Noted Civil Rights Activist Assisting UM on LGBTQ Vision

By Meredith Camel

Noted Civil Rights Activist Assisting UM on LGBTQ Vision

By Meredith Camel
Miami native Ronni Sanlo is one of the nation’s leading educators in sexual orientation issues.

In 1979, two years after celebrity spokesperson Anita Bryant waged a campaign that contributed to the passage of anti-gay parenting laws in Florida, Miami native Ronni Sanlo lost custody of, and subsequently all contact with, her two young children as a result of these laws. She would spend the next 35-plus years channeling her pain and anger into her work as a civil rights activist, higher education scholar, and national authority on what it takes to provide LGBTQ (lesbian, gay, bisexual, transgender, queer/questioning) college students with the resources they need to feel safe, included, and valued in their campus community.

To help the University of Miami sculpt the vision for its forthcoming LGBTQ center, Sanlo led strategic planning workshops on February 17 and 18 on UM’s Coral Gables campus with faculty, staff, students, and alumni who volunteered to contribute ideas.

Ronni SanloSanlo, a former HIV epidemiologist who served as director of the LGBT center at the University of Michigan and at UCLA, where she also was senior associate dean of students and director of the Master of Education in Student Affairs program, is perhaps best known as the founder of Lavender Graduation. Last year the University of Miami held its first Lavender Graduation, an event hundreds of colleges and universities nationwide host annually to celebrate the accomplishments and contributions of their graduating LGBTQ and ally students.

As part of UM President Julio Frenk’s core initiative to foster a “culture of belonging” for all students, the University this year will hire a staff member and create a center dedicated to supporting students of all sexual orientations and gender identities/expressions.

In her first workshop, which included about 40 participants, Sanlo guided teams through a series of brainstorming sessions on the goals, vision, and mission of the center, followed by a voting process that systematically identified the most meaningful statements.
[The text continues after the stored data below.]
Lemma Connection_network_spec `{Asio} networks p :
  Connection_network networks p =
  Ok (mkConnection _ p None None default_address (default_mtu (m_type (networks p))) "" "").
Proof.
  unfold Connection_network, construct. pose proof (setMTU_default networks (Connection_init p)) as Hd.
  cbn [m_network Connection_init] in Hd. rewrite Hd. by destruct (m_type (networks p)).
Qed.

(** C9. A connection made by either constructor satisfies, after any
    interleaving of calls on it and on the networks it points into, failing
    calls included: it is not attached to the loopback interface, its MAC
    address is an accepted one in lower case, its MTU is at least the minimum
    of its network's type, its host name is empty or admissible, and its FQDN
    is no longer than 255 characters.  The constructor that is given an address
    makes one that is not 0.0.0.0, the other leaves it unset; and once a
    connection has an address, no call ever makes it 0.0.0.0. *)
Theorem connection_invariant `{AsioLaws} `{BoostTextLaws} networks ifs p interface mac ip c0 s c :
  Connection_network networks p = Ok c0 \/
  Connection_full networks ifs p interface mac ip = Ok c0 ->
  rtc conn_step (networks, c0) (s, c) ->
  conn_ok s c /\
  (Connection_full networks ifs p interface mac ip = Ok c0 -> addressed c) /\
  (addressed c -> forall s' c', rtc conn_step (s, c) (s', c') -> addressed c').
Proof.
  intros Hc0 Hsteps. split; [|split].
  2: { intros (_ & _ & a & _ & Ha & ->)%Connection_full_spec. by apply (addressed_steps _ _ Hsteps). }
  2: { intros Ha s' c' Hmore. by apply (addressed_steps _ _ Hmore). }
  assert (forall t, min_mtu t <= default_mtu t < 2 ^ 16) as Hmtu by (intros []; cbn; lia).
  assert (conn_ok networks c0) as Hok.
  { destruct Hc0 as [Hc|Hc].
    - rewrite Connection_network_spec in Hc. injection Hc as <-.
      constructor; cbn; [done|done|apply Hmtu|by left|done].
    - apply Connection_full_spec in Hc as (Hi & Hm & a & _ & _ & ->).
      constructor; cbn; [|destruct mac; intros ? [= <-]|apply Hmtu|by left|done].
      + intros ->. by destruct Hi.
      + split; [by apply mac_valid_lower|apply lower_idemp]. }
  clear Hc0. assert (forall x y, rtc conn_step x y -> conn_ok x.1 x.2 -> conn_ok y.1 y.2) as Hrtc.
  { clear -H H0. induction 1 as [|x y z Hs _ IH]; [done|]. intros Hx. apply IH.
    by eapply conn_ok_step. }
  exact (Hrtc _ _ Hsteps Hok).
Qed.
The second-day session enabled a smaller group of administrators and key participants to further refine the direction.

“I believe in casting the widest net,” Sanlo told the first group. “For all of you who are here, your voices are part of the foundation of this work.”

Sanlo encouraged the groups to think about the LGBTQ space on campus as a place for open, honest, respectful discourse on gender and sexuality and their intersections with topics such as race, religion, politics, and community.

“What you’re not creating is the campus closet,” she said. “The services that ultimately will be provided are far more broad than just a tiny spot on campus. As director of LGBT centers, I had to make sure they were safe and welcoming for those who share my political leanings as well as those who do not.”

In the evening of February 17, the Cosford Cinema screened Andrea Meyerson’s film Letter to Anita, followed by a Q&A session with Sanlo. Narrated by actress Meredith Baxter, the film is based on a letter to Anita Bryant that Sanlo wrote and included in her memoir. It documents Sanlo’s personal journey while chronicling Florida’s history of anti-gay legislation dating back to the Johns Committee in the 1950s, which persecuted gay and lesbian students and faculty at Florida public schools and colleges. The film also depicts Sanlo’s heartwarming reunion with her now-adult children and grandchildren.

“If we don’t document our own history, it will be lost,” said Sanlo, who frequently conducts writing workshops that help LGBTQ people write their stories. “I want my children and grandchildren to know they can live their lives freely because we walked before them—and many of us died before them. If we don’t write our own history, our young people will never know on whose shoulders they stand.”